- To do -
Look through the data below for the line with "(Some d) evs.", and transcribe it exactly together with each line after it up to and including the line with "D) evs evs'". Give nothing else.

Saved data entries:
(** The events one after the other. *)
Definition steps {D} (step : event -> D -> option D) (evs : list event) (d : D) : option D :=
  foldl (fun od ev => d ← od; step ev d) (Some d) evs.

Lemma foldl_none {D} (step : event -> D -> option D) evs :
  foldl (fun od ev => d ← od; step ev d) None evs = None.
Proof. by induction evs. Qed.

Lemma steps_app {D} (step : event -> D -> option D) evs evs' d :
  steps step (evs ++ evs') d = steps step evs d ≫= steps step evs'.
Proof.
  unfold steps. rewrite foldl_app. destruct (foldl _ _ evs); [done|]. apply foldl_none.
Qed.

Lemma steps_cons {D} (step : event -> D -> option D) ev evs d :
  steps step (ev :: evs) d = step ev d ≫= steps step evs.
Proof. apply (steps_app step [ev] evs). Qed.

Section Follow.
Context {D : Type}.
Variable cb : json_parser -> text -> json_reason -> json_type -> json_union ->
  json_result * D -> outcome (json_result * (json_result * D)).
Variable step : event -> D -> option D.
Context `{Reader : !EventReader cb step}.
Variable ja_malloc : nat -> Z -> bool.
Variable d0 : D.

(** ** Related states and runs *)

(** The recorder's state and the other one: the data are what the events so far
    make of [d0].  The conversion error, which the parser only sets, may
    differ. *)
Record related (s : pstate (list event)) (s' : pstate D) : Prop := Related {
  rel_prs : prs s' = prs s;
  rel_txt : txt s' = txt s;
  rel_mallocs : mallocs s' = mallocs s;
  rel_live : live s' = live s;
  rel_user : steps step (user s) d0 = Some (user s')
}.

(** The recorder's run [m] only adds events, and if all of them are accepted the
    other run [m'] ends the same way in a related state. *)
Definition follows {A} (m : PM (list event) A) (m' : PM D A) (s : pstate (list event)) (s' : pstate D) :
    Prop :=
  match m s with
  | Failed _ => True
  | Done (r, s1) =>
      user s `prefix_of` user s1 /\
      (related s s' -> is_Some (steps step (user s1) d0) ->
       exists s1', m' s' = Done (r, s1') /\ related s1 s1')
  end.

Definition simulated {A} (m : PM (list event) A) (m' : PM D A) : Prop :=
  forall s s', follows m m' s s'.

Lemma steps_prefix evs evs' :
  evs `prefix_of` evs' -> is_Some (steps step evs' d0) -> is_Some (steps step evs d0).
Proof.
  intros [l ->] [d Hd]. rewrite steps_app in Hd. destruct (steps step evs d0); [done|done].
Qed.

Lemma simulated_bind {A B} (m : PM (list event) A) m' (k : A -> PM (list event) B) k' :
  simulated m m' -> (forall a, simulated (k a) (k' a)) -> simulated (m ≫= k) (m' ≫= k').
Proof.
  intros Hm Hk s s'. unfold follows. rewrite bind_eq. specialize (Hm s s'). unfold follows in Hm.
  destruct (m s) as [[[r|a] s1]|]; [| |done].
  - destruct Hm as [Hp Hm]. split; [done|]. intros HR HS. destruct (Hm HR HS) as (s1' & E & HR1).
    exists s1'. by rewrite bind_eq, E.
  - destruct Hm as [Hp Hm]. pose proof (fun s1' => Hk a s1 s1') as Hk1. unfold follows in Hk1.
    destruct (k a s1) as [[r s2]|] eqn:Ek; [|done].
    assert (user s1 `prefix_of` user s2) as Hp2 by apply (Hk1 s').
    split; [by etransitivity|]. intros HR HS.
    destruct (Hm HR) as (s1' & E & HR1); [by eapply steps_prefix|].
    destruct (Hk1 s1') as [_ Hk2]. destruct (Hk2 HR1 HS) as (s2' & E2 & HR2).
    exists s2'. by rewrite bind_eq, E.
Qed.

Lemma simulated_ret {A} (a : A) : simulated (mret a) (mret a).
Proof. intros s s'. split; [done|]. intros HR _. by exists s'. Qed.

Lemma simulated_raise {A} r : simulated (raise (A := A) r) (raise r).
Proof. intros s s'. split; [done|]. intros HR _. by exists s'. Qed.

Lemma simulated_lift {A} (o : outcome A) : simulated (lift o) (lift o).
Proof.
  intros s s'. unfold follows, lift. destruct o; [|done]. split; [done|]. intros HR _. by exists s'.
Qed.

Lemma simulated_check r : simulated (check r) (check r).
Proof. unfold check. destruct (decide _); [apply simulated_ret|apply simulated_raise]. Qed.

Lemma simulated_or_raise {A} (m : PM (list event) A) m' r :
  simulated m m' -> simulated (or_raise m r) (or_raise m' r).
Proof.
  intros Hm s s'. specialize (Hm s s'). unfold follows, or_raise in *.
  destruct (m s) as [[[r'|a] s1]|]; [| |done]; destruct Hm as [Hp Hm]; (split; [done|]);
    intros HR HS; destruct (Hm HR HS) as (s1' & -> & HR1); by eexists.
Qed.

(** ** Operations that do not call back *)

Definition same (s : pstate (list event)) (s' : pstate D) : Prop :=
  prs s' = prs s /\ txt s' = txt s /\ mallocs s' = mallocs s /\ live s' = live s.

(** They do the same to both states and nothing to the data. *)
Definition local {A} (m : PM (list event) A) (m' : PM D A) : Prop :=
  forall s s', same s s' ->
  match m s with
  | Failed _ => True
  | Done (r, s1) =>
      user s1 = user s /\ exists s1', m' s' = Done (r, s1') /\ same s1 s1' /\ user s1' = user s'
  end.

Lemma local_simulated {A} (m : PM (list event) A) m' : local m m' -> simulated m m'.
Proof.
  intros H s s'. unfold follows. destruct (m s) as [[r s1]|] eqn:Em; [|done]. split.
  - pose proof (H s (PState (txt s) (prs s) (conv_err s) (mallocs s) (live s) d0)) as Hs.
    rewrite Em in Hs. destruct Hs as [-> _]; [done|reflexivity].
  - intros [H1 H2 H3 H4 H5] _. pose proof (H s s') as Hs. rewrite Em in Hs.
    destruct Hs as [Hu (s1' & E & (? & ? & ? & ?) & Hu')]; [done|].
    exists s1'. split; [done|]. split; try done. by rewrite Hu, Hu'.
Qed.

- Task answer -
  foldl (fun od ev => d ← od; step ev d) (Some d) evs.

Lemma foldl_none {D} (step : event -> D -> option D) evs :
  foldl (fun od ev => d ← od; step ev d) None evs = None.
Proof. by induction evs. Qed.

Lemma steps_app {D} (step : event -> D -> option D) evs evs' d :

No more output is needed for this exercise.